Compasso empresarial muda o horizonte da folia nas ruas das capitais paulista e fluminense
22/02/2017 11:19
Giulia Vertematti

Embora acreditem que parceria das prefeituras de Rio e São Paulo com produtura privada, para estruturar a folia, deva atrair mais público e investimentos, organizadores de blocos e carnavalescos ressalvam: mudanças devem preservar as tradições culturais 

Revigorado na última década, o carnaval de rua no Rio e em São Paulo responde por aproximadamente um terço dos R$ 6,8 bilhões que, estima o Ministério do Turismo, serão movimentados pela festa neste ano. Ainda de acordo com a projeção oficial, a capital fluminense e balneários como Búzios, Cabo Frio e Angra vão atrair, até a próxima quarta-feira, 1,3 milhão de visitantes. Parte deles se juntará aos foliões locais nos 456 blocos programados, a maioria concentrada na zona sul carioca. A capital paulista segue o compasso: ao lado de Santos, Guarujá, Ubatuba e Ilhabela, reunirá 1 milhão de visitantes e quase 500 blocos inscritos nas prefeituras. Se por um lado o avanço incrementa a folia e a economia, por outro traz desdobramentos controversos – como as restrições geográficas, horário (até o início da noite) e quantidade de participantes (máximo de 20 mil) determinada pelo prefeito paulistano, João Dória, na tentativa de conciliar interesses de carnavalescos, comerciantes e moradores.

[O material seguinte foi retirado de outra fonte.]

(** X3.  Whenever an upload succeeds, the dataset has one column descriptor
    for each distinct key of the rows, and the descriptors come in the order
    in which the keys are first met while the rows are read. *)
Theorem columns_in_order_of_first_appearance filename name reader w res w' :
  upload_dataset filename name reader w = (Return res, w') ->
  exists ds,
    body res = DatasetDoc ds
    /\ map col_name (ds_columns ds) = firsts (flat_map Dict.keys (yielded reader))
    /\ NoDup (map col_name (ds_columns ds)).
Proof.
  intros Hup.
  destruct (upload_dataset_votes _ _ _ _ _ _ Hup) as (ds & st & Hbody & Hinv & HF).
  exists ds. split; [exact Hbody|].
  rewrite (describes_names _ _ HF).
  assert (Hcells : forall l : list row, map fst (cells l) = flat_map Dict.keys l).
  { unfold cells, Dict.keys. clear. induction l as [|r l IH]; [reflexivity|].
    cbn [List.concat flat_map]. now rewrite map_app, IH. }
  split; [|exact (ti_nodup _ _ Hinv)].
  now rewrite (ti_keys _ _ Hinv), fold_add_key_nil, Hcells.
Qed.

Lemma columns_in_order_of_first_appearance_witness :
  exists ds,
    body mixed_upload = DatasetDoc ds
    /\ map col_name (ds_columns ds) = firsts (flat_map Dict.keys mixed_rows)
    /\ NoDup (map col_name (ds_columns ds)).
Proof.
  apply (columns_in_order_of_first_appearance "mixed.csv" (Some "Mixed")
           (exhausted mixed_rows) fresh_world mixed_upload
           (snd (upload_dataset "mixed.csv" (Some "Mixed") (exhausted mixed_rows)
                   fresh_world))).
  vm_compute. reflexivity.
Defined.

(** X4.  How an upload ends.  It is answered with the stored dataset; or
    with one of four HTTP errors (the file is not named [.csv], the
    database is not configured, [multipart] is not installed, there are no
    rows); or the exception that the reader raised while the rows were read
    escapes the handler; or the [InvalidDocument] with which the store
    refuses the dataset does.  In all cases but the first the store is as it
    was. *)
Theorem upload_dataset_outcomes filename name reader w :
  (exists ds d,
     db w = Some d
     /\ upload_dataset filename name reader w
        = (Return {| id := next_id d; body := DatasetDoc ds |},
           with_db w (stored "dataset" (DatasetDoc ds) d)))
  \/ (In (fst (upload_dataset filename name reader w)) upload_errors
      /\ snd (upload_dataset filename name reader w) = w)
  \/ (exists exn,
        raised reader = Some exn
        /\ upload_dataset filename name reader w = (Raised exn, w))
  \/ (raised reader = None
      /\ upload_dataset filename name reader w = (Raised "InvalidDocument", w)).
Proof.
  unfold upload_errors.
  destruct (PyStr.endswith (PyStr.lower filename) ".csv") eqn:Hcsv.
  2:{ right. left. unfold upload_dataset. rewrite Hcsv. cbn [negb fst snd].
      split; [now left | reflexivity]. }
  destruct (db w) as [d|] eqn:Hdb.
  2:{ right. left. unfold upload_dataset. rewrite Hcsv, Hdb. cbn [negb fst snd].
      split; [right; now left | reflexivity]. }
  destruct (has_multipart w) eqn:Hmp.
  2:{ right. left. unfold upload_dataset. rewrite Hcsv, Hdb, Hmp. cbn [negb fst snd].
      split; [right; right; now left | reflexivity]. }
  destruct (upload_dataset_extracts filename name reader w) as (d' & Hd' & Hup).
  { split; [exact Hcsv|]. split; [congruence | exact Hmp]. }
  rewrite Hdb in Hd'. injection Hd' as <-.
  destruct (raised reader) as [exn|] eqn:Hr.
  { right. right. left. exists exn. split; [reflexivity|].
    now rewrite Hup, (extract_raised _ _ _ _ Hr). }
  destruct (yielded reader) as [|r rest] eqn:Hy.
  - right. left. rewrite Hup, (extract_empty _ _ _ Hr Hy). cbn [fst snd].
    split; [right; right; right; now left | reflexivity].
  - destruct (extract_nonempty filename name reader Hr)
      as (st & cols & _ & _ & _ & _ & Hex); [congruence|].
    pose proof (extract_sample _ _ _ _ Hex) as [Hs _]. rewrite Hy in Hs.
    rewrite Hex in Hup. rewrite Hs in Hup. unfold max_preview in Hup.
    destruct (forallb text_keys (firstn 100 (r :: rest))) eqn:Henc.
    + left. eexists. exists d. split; [reflexivity | exact Hup].
    + right. right. right. split; [reflexivity | exact Hup].
Qed.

Outro reflexo do crescimento do carnaval de rua é a entrada da produtora Dream Factory, especializada na estruturação de grandes eventos, como o Rock in Rio. Parceira das prefeituras do Rio e de São Paulo, a empresa chega com a missão de organizar a gandaia puxada pelos blocos e potencializá-la como lazer e negócio. Para uns, um efeito inevitável, e supostamente benéfico, do salto empreendido pelo carnaval de rua carioca e paulistano. Para outros, uma ameaça à tradição de um traço cultural brasileiro caracterizado, na essência, pela espontaneidade.  

Para organizadores de blocos, o acordo se mostra válido tanto para a execução da festa quanto para quem participa. A maioria é, no entanto, unânime ao ressalvar que as iniciativas destinadas a "estruturar melhor a festa", como argumentam os gestores municipais e os empresários envolvidos, devem preservar as tradições do carnaval de rua e os interesses do folião.

O produtor cultural Mariano Mattos Martins, à frente do bloco Viemos do Egyto que desde a criação, em 2011, considera "a participação de uma empresa de grande porte positiva". Ele conta que teve de "fazer ajustes" à entrada daquela empresa na coordenação do carnaval. Mas considera, por ora, uma mudança benéfica: 

– Com a Dream Factory como principal coordenadora, há uma estrutura mais bem pensada para o bloco, o que tende a atrair um número maior de pessoas às ruas – avalia o diretor do Viemos do Egyto, que anima as capitais paulista e fluminense ao som de tradicionais vozes do axé, como Daniela Mercury, Olodum,Timbalada.

Martins faz, contudo, uma ressalva: o planejamento não deve suprimir características peculiares do carnaval de rua e das agremiações que o inflamam:

– O que não é positivo é a contrapartida entre a companhia e o conceito estético do nosso bloco, que tem como marca a purpurina. Não iremos aceitar nada que vá contra nossos padrões – reforça.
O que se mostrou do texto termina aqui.